** WORK TO BE COMPLETED **
Give again, word for word, each line from the top of the listing through the line that holds "(zget_zset_ne _ _ _ _ _ Hz). lia.".

↓↓↓

(** * Bounded copies *)

Lemma strncpy_loop_placed fuel m dest src i n s :
  cstr m (src + i) s -> (length s < fuel)%nat -> copy_ok (dest + i) (src + i) (zlen s + 1) -> 0 <= dest + i ->
  dest + i + Z.min (u32 (n - 1)) (zlen s) <= zlen m ->
  exists m', strncpy_loop fuel m dest src i n = Some (i + Z.min (u32 (n - 1)) (zlen s), m') /\
    placed m m' (dest + i) (take (Z.to_nat (u32 (n - 1))) s).
Proof.
  unfold copy_ok. revert m i n s. induction fuel as [|fuel IH]; intros m i n s Hs Hf Ho Hd Hl; [lia|]. cbn [strncpy_loop].
  pose proof (zlen_nonneg s). pose proof (u32_range (n - 1)). destruct (Z.eqb_spec (u32 (n - 1)) 0) as [E|E].
  - rewrite E. rewrite Z.min_l, Z.add_0_r by lia. change (Z.to_nat 0) with 0%nat. rewrite take_0. eauto using placed_nil.
  - destruct s as [|c s].
    + apply cstr_nil in Hs as ->. simpl. rewrite take_nil. change (zlen []) with 0. rewrite Z.min_r, Z.add_0_r by lia. eauto using placed_nil.
    + apply cstr_cons in Hs as (-> & Hc & Hs). cbn [mbind option_bind]. destruct (Z.eqb_spec c 0) as [?|_]; [done|].
      rewrite zlen_cons in *. pose proof (zlen_nonneg s).
      pose proof (zset_Some m (dest + i) c ltac:(lia)) as Hz. rewrite Hz. cbn [mbind option_bind].
      assert (u32 (u32 (n - 1) - 1) = u32 (n - 1) - 1) as E1 by (apply u32_id; lia).
      destruct (IH (<[Z.to_nat (dest + i) := c]> m) (i + 1) (u32 (n - 1)) s) as (m' & -> & Hp); rewrite ?Z.add_assoc, ?E1; simpl in Hf; try lia.
      * apply (cstr_frame m); [done|]. intros a Ha. apply (zget_zset_ne _ _ _ _ _ Hz). lia.
      * rewrite (zlen_zset _ _ _ _ Hz). lia.
      * rewrite E1 in *. exists m'. split; [f_equal; f_equal; lia|].
        replace (Z.to_nat (u32 (n - 1))) with (S (Z.to_nat (u32 (n - 1) - 1))) by lia. cbn [take].
        apply (placed_cons _ _ _ _ _ _ Hz). by rewrite <- Z.add_assoc.
Qed.

(** [strncpy] copies at most [n - 1] characters and always ends the string,
    unlike the C library's; but for [n = 0] the unsigned [n - 1] is no limit at
    all: the whole string is copied. *)
Theorem strncpy_copies m dest src n s :
  cstr m src s -> src <> NULLP -> 0 < dest -> dest + zlen s < zlen m -> copy_ok dest src (zlen s + 1) ->
  0 <= n < 2 ^ 32 -> zlen m < 2 ^ 31 ->
  exists m', strncpy m dest src n = Some (dest, m') /\
    placed m m' dest ((if n =? 0 then s else take (Z.to_nat (n - 1)) s) ++ [0]).
Proof.
  intros Hs Hn Hd Hl Ho Hr Hm. unfold strncpy, NULLP in *. destruct (Z.eqb_spec dest 0); [lia|]. destruct (Z.eqb_spec src 0); [done|]. cbn [orb].
  pose proof (zlen_nonneg s). pose proof (u32_range (n - 1)).
  destruct (strncpy_loop_placed (turns m) m dest src 0 n s) as (m1 & -> & Hp); rewrite ?Z.add_0_r; auto; try lia.
  { by apply (cstr_fuel m src). }
  rewrite Z.add_0_r in Hp. cbn [mbind option_bind]. rewrite Z.add_0_l. assert (zlen m1 = zlen m) as Hl1 by apply Hp.
  assert (zlen (take (Z.to_nat (u32 (n - 1))) s) = Z.min (u32 (n - 1)) (zlen s)) as Et by (unfold zlen; rewrite length_take; lia).
  pose proof (zset_Some m1 (dest + Z.min (u32 (n - 1)) (zlen s)) 0 ltac:(lia)) as Hz. rewrite Hz. cbn [mbind option_bind].
  eexists. split; [done|]. rewrite <- Et in Hz.
  assert ((if n =? 0 then s else take (Z.to_nat (n - 1)) s) = take (Z.to_nat (u32 (n - 1))) s) as ->
    by (destruct (Z.eqb_spec n 0) as [->|?]; [rewrite take_ge; [done|unfold zlen in *; change (u32 (0 - 1)) with 4294967295; lia]|by rewrite u32_id by lia]).
  rewrite <- Et. by apply (placed_snoc m m1).
Qed.
(* ===== verification/BufCache.v ===== *)
(** The buffer cache of base/fs.c: thirty buffers, found by block number in hash
    lists and recycled in the order of a free list, between the file system and
    the drive.  The drive is a type class, which Floppy.v implements.  The
    theorems describe the cache by the block that a reader sees, whether it is in
    a buffer or on the disk only. *)
From S2P Require Import Prelude Queue.

Module BufCache.

(** * The drive *)

(** What [enqueue_floppy_request] does for one block, with the request's status:
    a read fills the buffer.  There is one drive, whatever the device number. *)
Class Drive (D : Type) := {
  drive_read : Z -> list Z -> D -> Z * list Z * D;
  drive_write : Z -> list Z -> D -> Z * D;
  sector : D -> Z -> list Z;
  sector_length d b : length (sector d b) = 512%nat;
  drive_read_length d b old : length old = 512%nat -> length (drive_read b old d).1.2 = 512%nat;
  drive_read_data d b old : length old = 512%nat -> 0 <= (drive_read b old d).1.1 -> (drive_read b old d).1.2 = sector d b;
  drive_read_keeps d b old b' : length old = 512%nat -> sector (drive_read b old d).2 b' = sector d b';
  drive_write_data d b data : length data = 512%nat -> 0 <= (drive_write b data d).1 -> sector (drive_write b data d).2 b = data;
  drive_write_keeps d b data b' : length data = 512%nat -> b' <> b -> sector (drive_write b data d).2 b' = sector d b' }.
Lemma block_reaches_disk_witness :
  exists s1 s2 c2, BufCache.write_block 0 100 (replicate 512 7) BufCache.ex_start = Some (BufCache.Done 1, s1) /\
    BufCache.flush_buffers s1 ex_sim = Some (BufCache.Done (), s2, c2) /\ BufCache.cache_inv s2 c2 /\
    medium c2 100 = replicate 512 7 /\ forall k, k <> 100 -> medium c2 k = BufCache.view BufCache.ex_start ex_sim k.
Proof.
  apply (block_reaches_disk BufCache.ex_start ex_sim 100 (replicate 512 7));
    [apply sim_working|apply ex_start_cache|apply (ex_start_cache ex_sim)|apply (ex_start_cache ex_sim)|lia|vm_compute; reflexivity|reflexivity].
Defined.

(** Three requests in the queue and two free entries. *)
Definition ex_req (lba : Z) (nx : ptr) : floppy_request := mk_req lba 1 0 nx 1 0.
Definition ex_queue : requests :=
  mk_rqs {[ drb 0 := ex_req 40 NULL; drb 1 := ex_req 7 (Some (drb 2)); drb 2 := ex_req 9 (Some (drb 0)); drb 3 := ex_req 0 (Some (drb 4)); drb 4 := ex_req 0 NULL ]}
    (Some (drb 3)) (Some (drb 1)).
Lemma ex_queue_ok : queue_ok ex_queue [drb 3; drb 4] [drb 1; drb 2; drb 0].
Proof.
  split.
  - split; [done|]. eexists. split; [reflexivity|]. split; [done|]. eexists. by split.
  - split; [done|]. eexists. split; [reflexivity|]. split; [done|]. eexists. split; [reflexivity|]. split; [done|]. eexists. by split.
  - apply (bool_decide_unpack _). by vm_compute.
  - repeat constructor; vm_compute; discriminate.
Qed.

Lemma high_blocks_starve_witness : forall n, exists q', ask_again n 5 ex_queue = Some q' /\ queue_ok q' [drb 3; drb 4] [drb 1; drb 2; drb 0].
Proof. apply (high_blocks_starve ex_queue (drb 3) [drb 4] [drb 1; drb 2; drb 0] 5); [apply ex_queue_ok|repeat constructor; vm_compute; discriminate]. Defined.

(** C33: [enqueue_floppy_request] with a free entry takes the first one, fills it in and
    puts it in its place: the queue has the requests of before in the order they had and
    the new one, sorted by block number and before those for the same block; no other
    entry is changed but for its link.  The driver's thread then takes a request with the
    smallest block number, and the queue keeps the rest. *)
Theorem enqueue_inserts q b Fr Q lba n bf o :
  queue_ok q (b :: Fr) Q ->
  exists q' Q1 Q2, enqueue_floppy_request lba n bf o q = Some (Some b, q') /\ Q = Q1 ++ Q2 /\ queue_ok q' Fr (Q1 ++ b :: Q2) /\
    Forall (fun c => lba_of q c < lba) Q1 /\ Forall (fun c => lba <= lba_of q c) Q2 /\
    (exists r, drbuf q' !! b = Some r /\ lba_start r = lba /\ blocks r = n /\ buffer r = bf /\ operation r = o) /\
    (forall c r, c <> b -> drbuf q !! c = Some r -> exists nx, drbuf q' !! c = Some (set_next nx r)) /\
    exists f Q' q2, Q1 ++ b :: Q2 = f :: Q' /\ next_request q' = Some (Some f, q2) /\ queue_ok q2 Fr Q' /\ forall c, c ∈ Q' -> lba_of q' f <= lba_of q' c.
Proof.
  intros Hq. destruct (enqueue_inserts_spec q b Fr Q lba n bf o Hq) as (q' & E & Hq' & _ & Hr & Ho).
  destruct (place_between q lba b Q (q_sorted _ _ _ Hq)) as (Q1 & Q2 & -> & Ep & H1 & H2). rewrite Ep in Hq'. exists q', Q1, Q2. do 7 (split; [done|]).
  destruct (Q1 ++ b :: Q2) as [|f Q'] eqn:Ef; [by destruct Q1|]. destruct (next_request_spec q' Fr f Q' Hq') as (q2 & E2 & Hq2 & _ & Hm & _). by exists f, Q', q2.
Qed.

Lemma enqueue_inserts_witness :
  exists q' Q1 Q2, enqueue_floppy_request 8 1 0 1 ex_queue = Some (Some (drb 3), q') /\ [drb 1; drb 2; drb 0] = Q1 ++ Q2 /\ queue_ok q' [drb 4] (Q1 ++ drb 3 :: Q2) /\
    Forall (fun c => lba_of ex_queue c < 8) Q1 /\ Forall (fun c => 8 <= lba_of ex_queue c) Q2 /\
    (exists r, drbuf q' !! drb 3 = Some r /\ lba_start r = 8 /\ blocks r = 1 /\ buffer r = 0 /\ operation r = 1) /\
    (forall c r, c <> drb 3 -> drbuf ex_queue !! c = Some r -> exists nx, drbuf q' !! c = Some (set_next nx r)) /\
    exists f Q' q2, Q1 ++ drb 3 :: Q2 = f :: Q' /\ next_request q' = Some (Some f, q2) /\ queue_ok q2 [drb 4] Q' /\ forall c, c ∈ Q' -> lba_of q' f <= lba_of q' c.
Proof. apply (enqueue_inserts ex_queue (drb 3) [drb 4] [drb 1; drb 2; drb 0] 8 1 0 1). apply ex_queue_ok. Defined.

End Floppy.
Lemma entry_even f h : entry f (2 * h) = byte f (3 * h) + 256 * (byte f (3 * h + 1) mod 16).
Proof. unfold entry. by destruct (idx_even h) as [-> ->]. Qed.
Lemma entry_odd f h : entry f (2 * h + 1) = byte f (3 * h + 1) / 16 + 16 * byte f (3 * h + 2).
Proof. unfold entry. destruct (idx_odd h) as [-> ->]. simpl. by replace (3 * h + 1 + 1) with (3 * h + 2) by lia. Qed.

Lemma even_or_odd c : (exists h, c = 2 * h) \/ (exists h, c = 2 * h + 1).
Proof. assert (c mod 2 = 0 \/ c mod 2 = 1) as [E|E] by (Z.div_mod_to_equations; lia); [left|right]; exists (c / 2); Z.div_mod_to_equations; lia. Qed.

Lemma set_entry f c v : fat_ok f -> 0 <= c < NCLUSTERS -> 0 <= v < 2 ^ 16 ->
  exists f', set_clval12 c v f = Some f' /\ fat_ok f' /\
    forall c', 0 <= c' < NCLUSTERS -> entry f' c' = if c' =? c then v mod 4096 else entry f c'.
Proof.
  intros Hf Hc Hv. pose proof (idx_range c Hc) as Hi. destruct (idx_eq c ltac:(lia)) as [E1 E2]. unfold set_clval12. rewrite E1, E2.
  destruct (byte_zget f (idx c) Hf) as [G0 B0]; [lia|]. destruct (byte_zget f (idx c + 1) Hf) as [G1 B1]; [lia|].
  destruct (put_even v (byte f (idx c + 1)) Hv B1) as [Ee1 Ee2], (put_odd v (byte f (idx c)) Hv B0) as [Eo1 Eo2].
  destruct (even_or_odd c) as [[h ->]|[h ->]].
  - destruct (idx_even h) as [Ei Em]. rewrite Ei, Em in *. simpl (0 =? 0). cbv iota.
    rewrite Ee1. destruct (byte_zset f (3 * h) (v mod 256) Hf) as (f1 & -> & Hf1 & Hb1); [lia|Z.div_mod_to_equations; lia|]. cbn [mbind option_bind].
    destruct (byte_zget f1 (3 * h + 1) Hf1) as [-> _]; [lia|]. cbn [mbind option_bind]. rewrite Hb1. destruct (Z.eqb_spec (3 * h + 1) (3 * h)); [lia|]. rewrite Ee2.
    destruct (byte_zset f1 (3 * h + 1) (16 * (byte f (3 * h + 1) / 16) + v / 256 mod 16) Hf1) as (f2 & -> & Hf2 & Hb2); [lia|Z.div_mod_to_equations; lia|].
    exists f2. split; [done|]. split; [done|]. intros c' Hc'. destruct (even_or_odd c') as [[h' ->]|[h' ->]]; rewrite ?entry_even, ?entry_odd, !Hb2, !Hb1;
    repeat match goal with |- context [?a =? ?b] => destruct (Z.eqb_spec a b); try lia end; try (assert (h' = h) as -> by lia); Z.div_mod_to_equations; lia.
  - destruct (idx_odd h) as [Ei Em]. rewrite Ei, Em in *. simpl (1 =? 0). cbv iota. rewrite G0. cbn [mbind option_bind]. rewrite Eo1.
    destruct (byte_zset f (3 * h + 1) (byte f (3 * h + 1) mod 16 + 16 * (v mod 16)) Hf) as (f1 & -> & Hf1 & Hb1); [lia|Z.div_mod_to_equations; lia|]. cbn [mbind option_bind].
    rewrite Eo2. destruct (byte_zset f1 (3 * h + 1 + 1) (v / 16 mod 256) Hf1) as (f2 & -> & Hf2 & Hb2); [lia|Z.div_mod_to_equations; lia|].
    exists f2. split; [done|]. split; [done|]. intros c' Hc'. destruct (even_or_odd c') as [[h' ->]|[h' ->]]; rewrite ?entry_even, ?entry_odd, !Hb2, !Hb1;
    repeat match goal with |- context [?a =? ?b] => destruct (Z.eqb_spec a b); try lia end; try (assert (h' = h) as -> by lia); Z.div_mod_to_equations; lia.
Qed.

Lemma set_clval12_some f c v : fat_ok f -> 0 <= c < NCLUSTERS -> 0 <= v < 2 ^ 16 ->
  exists f', set_clval12 c v f = Some f' /\ fat_ok f' /\
    forall c', 0 <= c' < NCLUSTERS -> clval f' c' = if c' =? c then v mod 4096 else clval f c'.
Proof.
  intros Hf Hc Hv. destruct (set_entry f c v Hf Hc Hv) as (f' & E & Hf' & He). exists f'. split; [done|]. split; [done|].
  intros c' Hc'. rewrite !clval_entry by done. by apply He.
Qed.

(** Entries of 12 bits share bytes without disturbing each other: writing the
    entry of a cluster and reading any entry of the table gives the low 12 bits
    written for that cluster, and for every other cluster what was there. *)
Theorem clval12_set_get f c v c' :
  fat_ok f -> 0 <= c < NCLUSTERS -> 0 <= c' < NCLUSTERS -> 0 <= v < 2 ^ 16 ->
  exists f', set_clval12 c v f = Some f' /\ fat_ok f' /\ get_clval12 c' f' = if c' =? c then Some (v mod 4096) else get_clval12 c' f.
Proof.
  intros Hf Hc Hc' Hv. destruct (set_entry f c v Hf Hc Hv) as (f' & E & Hf' & He). exists f'. split; [done|]. split; [done|].
  destruct (get_entry f' c' Hf' Hc') as [-> _]. destruct (get_entry f c' Hf Hc') as [-> _]. rewrite He by done. by case_ztest.
Qed.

↑↑↑

** RESULT OF THIS TASK **
(** * Bounded copies *)

Lemma strncpy_loop_placed fuel m dest src i n s :
  cstr m (src + i) s -> (length s < fuel)%nat -> copy_ok (dest + i) (src + i) (zlen s + 1) -> 0 <= dest + i ->
  dest + i + Z.min (u32 (n - 1)) (zlen s) <= zlen m ->
  exists m', strncpy_loop fuel m dest src i n = Some (i + Z.min (u32 (n - 1)) (zlen s), m') /\
    placed m m' (dest + i) (take (Z.to_nat (u32 (n - 1))) s).
Proof.
  unfold copy_ok. revert m i n s. induction fuel as [|fuel IH]; intros m i n s Hs Hf Ho Hd Hl; [lia|]. cbn [strncpy_loop].
  pose proof (zlen_nonneg s). pose proof (u32_range (n - 1)). destruct (Z.eqb_spec (u32 (n - 1)) 0) as [E|E].
  - rewrite E. rewrite Z.min_l, Z.add_0_r by lia. change (Z.to_nat 0) with 0%nat. rewrite take_0. eauto using placed_nil.
  - destruct s as [|c s].
    + apply cstr_nil in Hs as ->. simpl. rewrite take_nil. change (zlen []) with 0. rewrite Z.min_r, Z.add_0_r by lia. eauto using placed_nil.
    + apply cstr_cons in Hs as (-> & Hc & Hs). cbn [mbind option_bind]. destruct (Z.eqb_spec c 0) as [?|_]; [done|].
      rewrite zlen_cons in *. pose proof (zlen_nonneg s).
      pose proof (zset_Some m (dest + i) c ltac:(lia)) as Hz. rewrite Hz. cbn [mbind option_bind].
      assert (u32 (u32 (n - 1) - 1) = u32 (n - 1) - 1) as E1 by (apply u32_id; lia).
      destruct (IH (<[Z.to_nat (dest + i) := c]> m) (i + 1) (u32 (n - 1)) s) as (m' & -> & Hp); rewrite ?Z.add_assoc, ?E1; simpl in Hf; try lia.
      * apply (cstr_frame m); [done|]. intros a Ha. apply (zget_zset_ne _ _ _ _ _ Hz). lia.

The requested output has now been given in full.